From: users-bounces at lists.ironpython.com [mailto:users-bounces at lists.ironpython.com] On Behalf Of Aravin
Sent: Wednesday, November 25, 2009 8:37 PM
To: 'Discussion of IronPython'
Subject: Re: [IronPython] v1.1 IronPython.CodeDom.PythonProvider

Hi Owen,
As far as I know if you want to compile a python code you could use: clr.CompileModules(...). Or you could use the pyc.py provided in the IronPython2.0 Samples download.

ipy.exe pyc.py /main:winforms_hw.py /target:winexe which will produce a winforms_hw.dll as well. I'm not sure if you could use these compiles assemblies from C# or VB but with Ironpython it should be possible.

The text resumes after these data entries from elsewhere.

(** * Livebot: the sheet caches and the query routes of [livebot.py]

    A shallow embedding of the data-access layer of [src/livebot.py]:
    the connection cache ([get_sheet]), the snapshot cache
    ([get_sheet_data]) and the route handlers [index], [add_row] and
    [search_rows] that sit on top of them.

    Conventions of the model.
    - A Python [str] is a [string]; its characters are read as the code
      points 0..255, on which [isspace], [lower] and [strip] below agree
      with Python's [str.isspace], [str.lower] and [str.strip].
    - [time.time()] returns a float; timestamps are modelled by rationals
      and the float rounding of [now - ts] is not modelled.
    - The two module-level dicts are the two fields of [State].
    - Everything outside the process (the clock, Google's answers) is an
      [Env]: what each external call of one request answers.
    - A computation returns its outcome (a value or a raised exception),
      the final state and the list of external calls it made. *)

From Stdlib Require Import Bool Arith List ZArith QArith Lia Lqa.
From Stdlib Require Import Ascii String DecimalString.
Import ListNotations.

Local Open Scope bool_scope.
Local Open Scope list_scope.

(* ------------------------------------------------------------------ *)
(** ** Python strings *)

Module PyStr.

Local Open Scope nat_scope.

(** [str.isspace] on one character, for the code points below 256 that
    an [ascii] stands for: the whitespace of Unicode above U+00FF
    (U+1680, U+2000-U+200A, U+2028, U+2029, U+202F, U+205F, U+3000) has
    no representative here. *)
Definition isspace (c : ascii) : bool :=
  let n := nat_of_ascii c in
  ((9 <=? n) && (n <=? 13)) || ((28 <=? n) && (n <=? 32))
  || (n =? 133) || (n =? 160).

(** [str.lower] on one character: A-Z and the Latin-1 capitals
    (0xC0-0xDE without the multiplication sign 0xD7) move up by 32.
    Below U+0100 [str.lower] lowers each character on its own; the
    context rules of Unicode (a final capital sigma) concern characters
    that have no representative here. *)
Definition lower_char (c : ascii) : ascii :=
  let n := nat_of_ascii c in
  if ((65 <=? n) && (n <=? 90))
     || ((192 <=? n) && (n <=? 222) && negb (n =? 215))
  then ascii_of_nat (n + 32)
  else c.

Fixpoint lower (s : string) : string :=
  match s with
  | EmptyString => EmptyString
  | String c s' => String (lower_char c) (lower s')
  end.

Fixpoint lstrip (s : string) : string :=
  match s with
  | EmptyString => EmptyString
  | String c s' => if isspace c then lstrip s' else s
  end.

Fixpoint rstrip (s : string) : string :=
  match s with
  | EmptyString => EmptyString
  | String c s' =>
      match rstrip s' with
      | EmptyString => if isspace c then EmptyString else String c EmptyString
      | r => String c r
      end
  end.

(** [s.strip()] *)
Definition strip (s : string) : string := rstrip (lstrip s).

(** [q in s] on strings: [q] occurs in [s] as a contiguous substring. *)
Fixpoint contains (s q : string) : bool :=
  String.prefix q s
  || match s with
     | EmptyString => false
     | String _ s' => contains s' q
     end.

(** Truthiness of a string: [bool(s)]. *)
Definition truthy (s : string) : bool :=
  match s with EmptyString => false | String _ _ => true end.

(** Every character of [s] is whitespace ([s] may be empty). *)
Fixpoint all_space (s : string) : bool :=
  match s with
  | EmptyString => true
  | String c s' => isspace c && all_space s'
  end.

(** The mathematical reading of "substring". *)
Definition Substring (q s : string) : Prop :=
  exists a b : string, s = (a ++ q ++ b)%string.

(** "[s] contains [q] as a case-insensitive substring". *)
Definition SubstringCI (q s : string) : Prop :=
  Substring (lower q) (lower s).

End PyStr.

(* ------------------------------------------------------------------ *)
(** ** Python lists: slices with a possibly negative bound *)

Module PyList.

Section Slices.
Context {A : Type}.

(** [l[:k]] *)
Definition slice_to (l : list A) (k : Z) : list A :=
  if (0 <=? k)%Z then firstn (Z.to_nat k) l
  else firstn (Z.to_nat (Z.of_nat (List.length l) + k)) l.

(** [l[k:]] *)
Definition slice_from (l : list A) (k : Z) : list A :=
  if (0 <=? k)%Z then skipn (Z.to_nat k) l
  else skipn (Z.to_nat (Z.of_nat (List.length l) + k)) l.

(** [bool(l)] *)
Definition truthy (l : list A) : bool :=
  match l with [] => false | _ :: _ => true end.

End Slices.

(** [bool(n)] for an int. *)
Definition truthy_int (n : Z) : bool := negb (n =? 0)%Z.

End PyList.

(* ------------------------------------------------------------------ *)
(** ** Configuration (lines 20-25) *)

Record Config : Type := mkConfig {
  SHOW_TABLE : bool;
  MAX_VISIBLE_ROWS : Z;
  MAX_SEARCH_RESULTS : Z;
  CACHE_TTL_SECONDS : Z;
  SHEET_REAUTH_SECONDS : Z
}.

(** The values taken when no environment variable is set. *)
Definition default_config : Config :=
  {| SHOW_TABLE := false;
     MAX_VISIBLE_ROWS := 0;
     MAX_SEARCH_RESULTS := 25;
     CACHE_TTL_SECONDS := 15;
     SHEET_REAUTH_SECONDS := 3600 |}.

(* ------------------------------------------------------------------ *)
(** ** State, environment, events *)

(** A worksheet handle of gspread; opaque, told apart by an identity. *)
Inductive Sheet : Type := Worksheet (id : nat).

(** A raised Python exception, carrying its message. *)
Inductive exn : Type := Exception (msg : string).

Definition exn_msg (e : exn) : string :=
  match e with Exception m => m end.

(** [_sheet_singleton = {"sheet": None, "ts": 0.0}] *)
Record SheetSingleton : Type := mkSingleton {
  sheet : option Sheet;
  ts : Q
}.

(** [_cached_data = {"headers": [], "rows": [], "fetched_at": 0.0}] *)
Record CachedData : Type := mkCached {
  headers : list string;
  rows : list (list string);
  fetched_at : Q
}.

Record State : Type := mkState {
  _sheet_singleton : SheetSingleton;
  _cached_data : CachedData
}.

Definition initial_state : State :=
  {| _sheet_singleton := {| sheet := None; ts := 0 |};
     _cached_data := {| headers := []; rows := []; fetched_at := 0 |} |}.

(** What the outside world answers during one request. *)
Record Env : Type := mkEnv {
  (** [time.time()] as read by [get_sheet_data] (line 57) *)
  now_get_sheet_data : Q;
  (** [time.time()] as read by [get_sheet] (line 33) *)
  now_get_sheet : Q;
  (** the body of the [try] of [get_sheet] (lines 37-47): loading the
      credentials, [gspread.authorize], [open_by_key(...).sheet1] *)
  remote_open : exn + Sheet;
  (** [sheet.get_all_values()] *)
  remote_read : exn + list (list string);
  (** [sheet.append_row(...)]: [None] when it succeeds *)
  remote_write : option exn
}.

(** External calls, in the order they are made. *)
Inductive Event : Type :=
| EvOpenSheet
| EvLogError (msg : string)
| EvGetAllValues (s : Sheet)
| EvAppendRow (s : Sheet) (values : list (option string)).

Inductive Outcome (A : Type) : Type :=
| Return (a : A)
| Raise (e : exn).
Arguments Return {A} a.
Arguments Raise {A} e.

(* ------------------------------------------------------------------ *)
(** ** The monad of requests: reader of [Env], state, exceptions, trace *)

Definition M (A : Type) : Type :=
  Env -> State -> Outcome A * State * list Event.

I'm not sure if this is what you were looking for but hope it helps.

Aravin

From: users-bounces at lists.ironpython.com [mailto:users-bounces at lists.ironpython.com] On Behalf Of Owen Sigurdson
Sent: Wednesday, November 25, 2009 11:23 PM
To: users at lists.ironpython.com
Subject: [IronPython] v1.1 IronPython.CodeDom.PythonProvider

I am attempting to upgrade a component from iron python 1.1 to 2.6 that was previously using the PythonProvider to compile python code into a .NET assembly.  It looks like this is no longer present in 2.6.  Is this correct?  Are their any plans to resurrect it?  The biggest difficulty I am facing is not that we require the code to be compiled in an assembly but that reflection used to return methods in an python class.  Now reflecting on a python class (that subclasses a given .NET class) only returns the .NET class members.